ASSIGNMENT:
The lines to reproduce run from the one containing "(* fmt.Errorf(prefix ++" to the end of the listing. Reproduce them exactly, both ends included, and nothing else.

DATA section start

Lemma one_slot_field_last :
  exists r,
    fst (Wide.run cfg meta head
           (one_slot_table "standard_charge|PayerA|PlanA|negotiated_dollar"
                           "standard_charge|PayerA|PlanA|methodology" code code_type))
    = [r]
    /\ one_payer_record (Py.strip code) t r.
Proof. one_slot. Qed.

Lemma one_slot_field_first :
  exists r,
    fst (Wide.run cfg meta head
           (one_slot_table "negotiated_dollar|PayerA|PlanA"
                           "methodology|PayerA|PlanA" code code_type))
    = [r]
    /\ one_payer_record (Py.strip code) t r.
Proof. one_slot. Qed.

End OneSlot.

(** C2, amended: with the field key in last place of the column name
    ([standard_charge|PayerA|PlanA|negotiated_dollar]) or in first place
    of three segments ([negotiated_dollar|PayerA|PlanA]), a body row
    holding 100 in the negotiated-dollar column and "case rate" in the
    methodology column of PayerA/PlanA, and one filled code slot whose
    type the allow-list check accepts as [t], yields exactly one record: the trimmed
    code with type [t], payer PayerA, plan PlanA, negotiated price 100
    and negotiated methodology "case rate". *)
Theorem wide_one_slot_one_record (cfg : ExtractConfig) (meta : HospitalMetadata)
    (head : Wide.MrfMetadata) (code code_type t : string)
    (code_filled : Py.nonempty (Py.strip code) = true)
    (type_filled : Py.nonempty (Py.upper (Py.strip code_type)) = true)
    (type_accepted : Audit.accepts cfg (Py.upper (Py.strip code_type)) = Some t) :
  (exists r,
      fst (Wide.run cfg meta head
             (one_slot_table "standard_charge|PayerA|PlanA|negotiated_dollar"
                             "standard_charge|PayerA|PlanA|methodology" code code_type))
      = [r]
      /\ one_payer_record (Py.strip code) t r)
  /\ (exists r,
         fst (Wide.run cfg meta head
                (one_slot_table "negotiated_dollar|PayerA|PlanA"
                                "methodology|PayerA|PlanA" code code_type))
         = [r]
         /\ one_payer_record (Py.strip code) t r).
Proof.
  split.
  - apply one_slot_field_last; assumption.
  - apply one_slot_field_first; assumption.
Qed.
(** * BIP-0137 signature verification: a shallow embedding of package [verify]

    The Go package [verify] (files [logger.go], [signature.go], [pubkey.go])
    wraps the BitonicNL message verifier with input validation, header
    diagnostics, leveled logging and a context-bounded wrapper.

    The embedding keeps the shape of the Go code:
    - Go [string] ([a byte sequence]) is [string]; [[]byte] is [list byte];
    - a [(bool, error)] result is [bool * option error], [None] being [nil];
    - the two package globals [currentLogLevel] and [Logger], together with
      the record of calls made to code outside the package, form the state
      that every function threads (a small state monad);
    - libraries outside the repository (the BitonicNL verifier, btcutil,
      btcec) are section variables: a theorem stated over them holds for
      any behaviour of theirs. Where a property rests on what the verifier
      does (it rejects a wrong length, it reports a mismatch as an error),
      the verifier is [BitonicNL.VerifyWithChain], with the address check
      and the cryptography as parameters;
    - [Logger] is a sink that is there; where its absence matters, module
      [NilLogger] embeds the address-based functions once more over a
      logger that may be nil and runs that may panic. *)

From Stdlib Require Import String Ascii List NArith ZArith Bool Lia.
From Stdlib.Strings Require Import Byte.
From Stdlib Require Import DecimalString.
Import ListNotations.

Local Open Scope string_scope.
Local Open Scope list_scope.

(** ** Errors *)

(** Go [error] values that the package creates, wraps or receives.
    [nil] is [None] of [option error]. *)
Inductive error : Type :=
  (* var ( ... ) block of signature.go: errors.New sentinels *)
  | ErrVerificationTimeout
  | ErrInvalidSignature
  | ErrEmptyAddress
  | ErrEmptyMessage
  | ErrEmptySignature
  (* fmt.Errorf(msg) without verbs *)
  | Errorf (msg : string)
  (* fmt.Errorf(prefix ++ ": %w", err) *)
  | Errorf_w (prefix : string) (err : error)
  (* fmt.Errorf("%w: %v", err, v): wraps [err], only prints [v] *)
  | Errorf_w_v (err : error) (v : error)
  (* encoding/base64: CorruptInputError *)
  | CorruptInputError
  (* package context *)
  | context_DeadlineExceeded
  | context_Canceled
  (* any error value produced by a library outside the repository *)
  | ExternalError (msg : string).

DATA section end

REPLY:
  (* fmt.Errorf(prefix ++ ": %w", err) *)
  | Errorf_w (prefix : string) (err : error)
  (* fmt.Errorf("%w: %v", err, v): wraps [err], only prints [v] *)
  | Errorf_w_v (err : error) (v : error)
  (* encoding/base64: CorruptInputError *)
  | CorruptInputError
  (* package context *)
  | context_DeadlineExceeded
  | context_Canceled
  (* any error value produced by a library outside the repository *)
  | ExternalError (msg : string).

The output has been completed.